Earth Times especially covets the work of researchers on horse (the horse species of North America are covered in - Wild Horses from America) and dog and any primate, but we must admit to some jealousy of peach researchers. While China has long been the home of the domesticated peach in many people's eyes, the Lower Yangzi valley was not a suspect. The name of the little tree of Prunus persica could well be P sinensis or P. shanghaica if only our ancestors had been tuned in to real inheritance.
The Chinese precede Gregor Mendel and many plant growers by 7,500 years and have in their region plants such as apricot, camellia, mandarin, mulberry, bayberry, lychee, jujube, chestnut and hazel with which they could work. Rice was developed by these Liangzhu people, too, so they have a pedigree to be envious of. They probably grew soybean and millet too. Yunfei Zheng, Gary W. Crawford and Xugao Chen of the Zheijiang Provincial Institute of Relics and Archaeology and Toronto University present some interesting evidence in PLOS One's- Archaeological Evidence for Peach Cultivation and Domestication in China.
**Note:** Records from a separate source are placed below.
(* ===== verification/Config.v ===== *)
(** * Configuration: [crates/supra_config]

    Layers and their validation ([layer.rs]), precedence ([source.rs],
    [resolve.rs]), the environment's layer and the loader ([lib.rs]), and the
    reading of the two files ([discover.rs]).  Text is its UTF-8 bytes.  The TOML
    parser, the parsing of an IP address and the secret store are parameters; what
    every call to the file system answers is an argument.  Of an error's prose only
    the fields that name something are kept. *)

From Stdlib Require Import Ascii.
From S2P Require Import Prelude Text Sealing Utf8 Cohort Permission Canonical FileSystem.

(** ** Sources: [source.rs] *)

Inductive ConfigSource := Builtin | User | Project | Env | Cli | Session.

#[export] Instance ConfigSource_eq_dec : EqDecision ConfigSource.
Proof. solve_decision. Defined.

Module ConfigSource.
Definition ALL : list ConfigSource := [Builtin; User; Project; Env; Cli; Session].

(** The derived [Ord]: ascending precedence. *)
Definition ord (s : ConfigSource) : nat :=
  match s with Builtin => 0 | User => 1 | Project => 2 | Env => 3 | Cli => 4 | Session => 5 end.

Definition label (s : ConfigSource) : string :=
  match s with
  | Builtin => "builtin" | User => "user" | Project => "project"
  | Env => "env" | Cli => "cli" | Session => "session"
  end.

Definition is_operator_controlled (s : ConfigSource) : bool := negb (bool_decide (s = Project)).

Definition corresponding_rule_source (s : ConfigSource) : option RuleSource.t :=
  match s with
  | Builtin => Some RuleSource.Builtin
  | User => Some RuleSource.User
  | Project => Some RuleSource.Project
  | Env => None
  | Cli => Some RuleSource.Cli
  | Session => Some RuleSource.Session
  end.
End ConfigSource.

(** ** Errors: [error.rs] *)

Inductive ConfigError :=
| Unreadable (layer : ConfigSource) (path : string)
| NotARegularFile (layer : ConfigSource) (path : string)
| TooPermissive (layer : ConfigSource) (path : string) (mode : N)
| Invalid (layer : ConfigSource) (path : string) (detail : list byte)
| InvalidEnv (variable : list byte)
| OutOfRange (layer : ConfigSource) (setting : string) (value low high : N)
| Rejected (layer : ConfigSource) (setting value : list byte)
| NotPermittedFromLayer (layer : ConfigSource) (setting : string)
| MissingCredential (provider : list byte).

#[export] Instance ConfigError_eq_dec : EqDecision ConfigError.
Proof. solve_decision. Defined.

Module ConfigError.
Definition layer (e : ConfigError) : option ConfigSource :=
  match e with
  | Unreadable layer _ | NotARegularFile layer _ | TooPermissive layer _ _ | Invalid layer _ _
  | OutOfRange layer _ _ _ _ | Rejected layer _ _ | NotPermittedFromLayer layer _ => Some layer
  | InvalidEnv _ => Some Env
  | MissingCredential _ => None
  end.

Definition path (e : ConfigError) : option string :=
  match e with
  | Unreadable _ path | NotARegularFile _ path | TooPermissive _ path _ | Invalid _ path _ => Some path
  | _ => None
  end.
End ConfigError.

(** ** Layers: [layer.rs] *)

Definition MIN_COMPACTION_THRESHOLD_PERCENT : N := 92.
Definition MAX_COMPACTION_THRESHOLD_PERCENT : N := 95.

(** [ModeSetting] is its mode; this is its [TryFrom<String>]. *)
Definition mode_setting (text : list byte) : option Mode :=
  List.find (λ mode, bool_decide (bytes (Mode.label mode) = text)) Mode.ALL.

Record ThinkingLayer := mkThinking { budget : option N }.
Record CohortLayer := mkCohort { limit : option N }.
Record PermissionLayer := mkPermission { mode : option Mode }.
Record PromptLayer := mkPrompt { compaction_threshold_percent : option N }.

(** [api_key] and [auth_token] exist to be refused: [NoLiteralCredential] is a unit. *)
Record ProviderLayer := mkProviderLayer {
  pl_endpoint : option (list byte);
  pl_model : option (list byte);
  pl_api_key_env : option (list byte);
  pl_api_key_keyring : option (list byte);
  pl_api_key : option unit;
  pl_auth_token : option unit;
}.

Module ConfigLayer.
Record t := mk {
  thinking : option ThinkingLayer;
  cohort : option CohortLayer;
  permission : option PermissionLayer;
  prompt : option PromptLayer;
  providers : option (gmap (list byte) ProviderLayer);
}.

Definition default : t := mk None None None None None.
End ConfigLayer.

(** What a layer says about each scalar setting. *)
Definition said_budget (l : ConfigLayer.t) : option N := ConfigLayer.thinking l ≫= budget.
Definition said_limit (l : ConfigLayer.t) : option N := ConfigLayer.cohort l ≫= limit.
Definition said_mode (l : ConfigLayer.t) : option Mode := ConfigLayer.permission l ≫= mode.
Definition said_threshold (l : ConfigLayer.t) : option N :=
  ConfigLayer.prompt l ≫= compaction_threshold_percent.

(** The ellipsis. *)
Definition ellipsis : list byte := ascii_of_N <$> [226; 128; 166]%N.

Definition KEEP : nat := 4.

Definition redact (value : list byte) : list byte :=
  let total := length (chars value) in
  if total <=? KEEP then ellipsis
  else concat (take KEEP (chars value)) ++ ellipsis ++ bytes " (" ++ dec (N.of_nat total) ++
       bytes " characters)".

Definition is_ascii_uppercase (c : byte) : bool :=
  (65 <=? N_of_ascii c)%N && (N_of_ascii c <=? 90)%N.

Definition underscore : byte := "_".

Definition shaped_env_name (value : list byte) : bool :=
  match value with
  | [] => false
  | first :: _ =>
      (is_ascii_uppercase first || bool_decide (first = underscore)) &&
      forallb (λ c, is_ascii_uppercase c || is_digit c || bool_decide (c = underscore)) value
  end.

Definition check_env_var_name (layer : ConfigSource) (setting value : list byte) :
    result unit ConfigError :=
  if shaped_env_name value then Ok tt else Err (Rejected layer setting (redact value)).

Definition char_is (c d : byte) : bool := bool_decide (c = d).

Definition ends_authority (c : byte) : bool := char_is "/" c || char_is "?" c || char_is "#" c.

(** The authority of what follows [http://]. *)
Definition authority_of (rest : list byte) : list byte :=
  default [] (head (split_on ends_authority rest)).

Definition port_is_well_formed (after_close : list byte) : bool :=
  match strip_prefix [":"%char] after_close with
  | Some port => negb (bool_decide (port = [])) && forallb is_digit port
  | None => bool_decide (after_close = [])
  end.

Definition authority_host (rest : list byte) : list byte :=
  let authority := authority_of rest in
  if existsb (char_is "@") authority then []
  else match strip_prefix ["["%char] authority with
  | Some after_bracket =>
      match position "]"%char after_bracket with
      | None => []
      | Some close =>
          if port_is_well_formed (drop (S close) after_bracket) then take close after_bracket
          else []
      end
  | None => default [] (head (split_on (char_is ":") authority))
  end.

Section layer.
(** [host.parse::<IpAddr>().is_ok_and(|a| a.is_loopback())]. *)
Context (ip_is_loopback : list byte → bool).
(* ===== verification/Language.v ===== *)
(** * The languages of the program: [crates/supra_digest/src/symbol.rs]

    Which language a file is in, by its extension, and the language server and the
    debug adapter each language has ([supra_lsp/src/servers.rs],
    [supra_dap/src/adapters.rs]). *)

From Stdlib Require Import Ascii.
From S2P Require Import Prelude Text FileSystem.

Inductive Language := Rust | TypeScript | Python | JavaScript | Go | C | Cpp.

#[export] Instance Language_eq_dec : EqDecision Language.
Proof. solve_decision. Defined.

Module Language.
Definition ALL : list Language := [Rust; TypeScript; Python; JavaScript; Go; C; Cpp].

Definition name (l : Language) : string :=
  match l with
  | Rust => "rust"
  | TypeScript => "typescript"
  | Python => "python"
  | JavaScript => "javascript"
  | Go => "go"
  | C => "c"
  | Cpp => "cpp"
  end.

(** [Path::extension]: what follows the last dot of the file name, when something
    precedes that dot. *)
Definition extension (path : string) : option string :=
  name ← file_name path;
  let pieces := split_on (λ c, bool_decide (c = "."%char)) (bytes name) in
  match reverse pieces with
  | extension :: stem :: rest =>
      if bool_decide (stem = []) && bool_decide (rest = []) then None
      else Some (String.string_of_list_ascii extension)
  | _ => None
  end.

Definition detect (path : string) : option Language :=
  extension ← extension path;
  if bool_decide (extension = "rs") then Some Rust
  else if bool_decide (extension ∈ ["ts"; "tsx"; "mts"; "cts"]) then Some TypeScript
  else if bool_decide (extension = "py") then Some Python
  else if bool_decide (extension ∈ ["js"; "jsx"; "mjs"; "cjs"]) then Some JavaScript
  else if bool_decide (extension = "go") then Some Go
  else if bool_decide (extension ∈ ["c"; "h"]) then Some C
  else if bool_decide (extension ∈ ["cpp"; "cc"; "cxx"; "hpp"; "hh"; "hxx"]) then Some Cpp
  else None.
End Language.

Module Server.
Inductive t := RustAnalyzer | TypeScript | Pyright | Gopls | Clangd.

Definition ALL : list t := [RustAnalyzer; TypeScript; Pyright; Gopls; Clangd].

Definition program (s : t) : string :=
  match s with
  | RustAnalyzer => "rust-analyzer"
  | TypeScript => "typescript-language-server"
  | Pyright => "pyright-langserver"
  | Gopls => "gopls"
  | Clangd => "clangd"
  end.

Definition args (s : t) : list string :=
  match s with TypeScript => ["--stdio"] | _ => [] end.

Definition for_language (l : Language) : option t :=
  match l with
  | Rust => Some RustAnalyzer
  | Language.TypeScript | JavaScript => Some TypeScript
  | Python => Some Pyright
  | Go => Some Gopls
  | C | Cpp => Some Clangd
  end.
End Server.

Module Adapter.
Inductive t := CodeLldb | DebugPy | Delve.

Definition ALL : list t := [CodeLldb; DebugPy; Delve].

Definition program (a : t) : string :=
  match a with
  | CodeLldb => "codelldb"
  | DebugPy => "debugpy-adapter"
  | Delve => "dlv"
  end.

Definition args (a : t) : list string := [].

Definition for_language (l : Language) : option t :=
  match l with
  | Rust | C | Cpp => Some CodeLldb
  | Python => Some DebugPy
  | Go => Some Delve
  | TypeScript | JavaScript => None
  end.
End Adapter.

Example detect_examples :
  Language.detect "src/main.rs" = Some Rust ∧ Language.detect "a/.rs" = None ∧
  Language.detect "x.tar.cc" = Some Cpp ∧ Language.detect "Makefile" = None ∧
  Language.detect "lib.d/x.HPP" = None.
Proof. by vm_compute. Qed.
Definition decode (value : json) : Framed :=
  if bool_decide (is_Some (get "event" value)) then
    Event (default "" (get "event" value ≫= value_as_str))
  else if bool_decide (is_Some (get "request_seq" value)) then
    Response (default 0%N (get "seq" value ≫= value_as_u64))
      (default 0%N (get "request_seq" value ≫= value_as_u64))
      (default false (get "success" value ≫= value_as_bool))
      (default VNull (get "body" value))
  else if bool_decide (is_Some (get "command" value)) then Event "reverse-request"
  else Malformed "message without event or request_seq".

Definition read_frame (input : list byte) (offset : nat) : option (Framed * nat) :=
  cut ← cut_frame input offset;
  Some match cut with
  | NoTerminator => (Malformed "no header terminator yet", offset)
  | NoLength => (Malformed "no Content-Length header", offset)
  | ShortBody => (Malformed "body shorter than Content-Length", offset)
  | Body body next =>
      match from_str body with
      | Ok value => (decode value, next)
      | Err error => (Malformed error, next)
      end
  end.

(** ** The client: [client.rs] *)

(** The pipes as in the language-server client; an event is queued as its name,
    which is all that [json!] keeps of it. *)
Record Client := mkClient {
  input : PipedInput.t;
  writes : list bool;
  sent : list (list byte);
  alive : bool;
  next_seq : N;
  initialized : bool;
  events : list string;
}.

Definition with_input (p : PipedInput.t) (c : Client) : Client :=
  mkClient p (writes c) (sent c) (alive c) (next_seq c) (initialized c) (events c).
The cloning of the peach in those ancient times, by use of rootstock and graft, involved a small-fruited wild and woody perennial. The research involved gathering stone samples from Ikiriki sites in Japan (from the Jomon culture) and 5 sites in the lower Yangzi. These stones are never found in Korea for this period, but the river beyond Shanghai points directly to the SW Japanese island of Kyushu, providing an "easy" trade route, 800km (500 miles) away. These hard stones of the "drupe," packed with bitter cyanidic glucoside, make the peach incredibly easy to locate in archaeology, so we can probably expect more interest from this work.
As a member of the rose family, peaches have several close relatives such as the almond. The Gansu and the Tibetan and mountain peach are separate species that may well have had a hand in the evolution of the modern cultivated peach, as they are interfertile. The Tibetan peach, Prunus mira, would be the ancestor of them all, if that were the case. The stones tell the story in size increase, as levels of domestication rise and in the shape change from a sphere to an ovoid. The modern fruits are also more fleshy and have more varied fruit-maturity times as well as a more rapid rate of maturation. This research followed the pattern of identifying stone size with fruit size, but it's not always true
In the oldest sites, studied, society is complex, with well-developed pottery and involved using wood framed pits for storage of acorns. A dugout canoe and stone/bone tools indicate this is an early Neolithic culture. The mixed economy consisted of hunting, fishing, gathering and rice cultivation. Later, jade and the artefacts in large residential areas of many cultures including the Middle Liangzhu period. This culture had elaborate burials and public architecture, and was mainly agricultural. The Bronze Age is apparent by the time the latest peach stones in the samples were dropped in Maqiao period pits, near the Yangzi.
The use of tree species for horticulture was supposed to take place later than the annual rice and legumes that we domesticated first. The olive, the date and the fig were used 6,000 years ago in the eastern Mediterranean. The peach is self-pollinating, so if the wild ancestor also did this, it would be easy to select varieties without cloning. Cloning the tree isn't difficult either, especially as these early farmers would have been capable of efficient plant management. Peaches fruit quickly, cropping in the 2nd or the 3rd year. Compared to olive or date farmers the peach grower would have an early bonanza to feed his or her community. The researchers believe evidence of controlled burning indicates the possible creation of stands of peach trees, as the tree is very fire-tolerant. The stones are typical of Prunus persica, with the oldest small specimens likely to be from wild trees. This peach ancestor has long disappeared. In 3000 years, the Yangzi record shows slow domestication, but the Japanese sample, where the peach is not native, indicates earlier large peaches from an unknown Chinese location.
It's interesting that domestication of fruit trees does not seem then to have been beyond Stone Age peoples. Their huge facility with rice-growing and other agricultural practices can only have been enhanced by Bronze Age technology. As Gary W. Crawford mentions, the super-intelligence of the human ancestor cannot be underestimated. For those who study this species and several others, life is a continuous debunking of popular ideas that our modern generations are somehow more talented. It's a pity we don't use that inheritance as wisely as some of these inventive people. They overcame their lack of technologies with a long-term planning capability and spirit of innovation that we can only aspire to.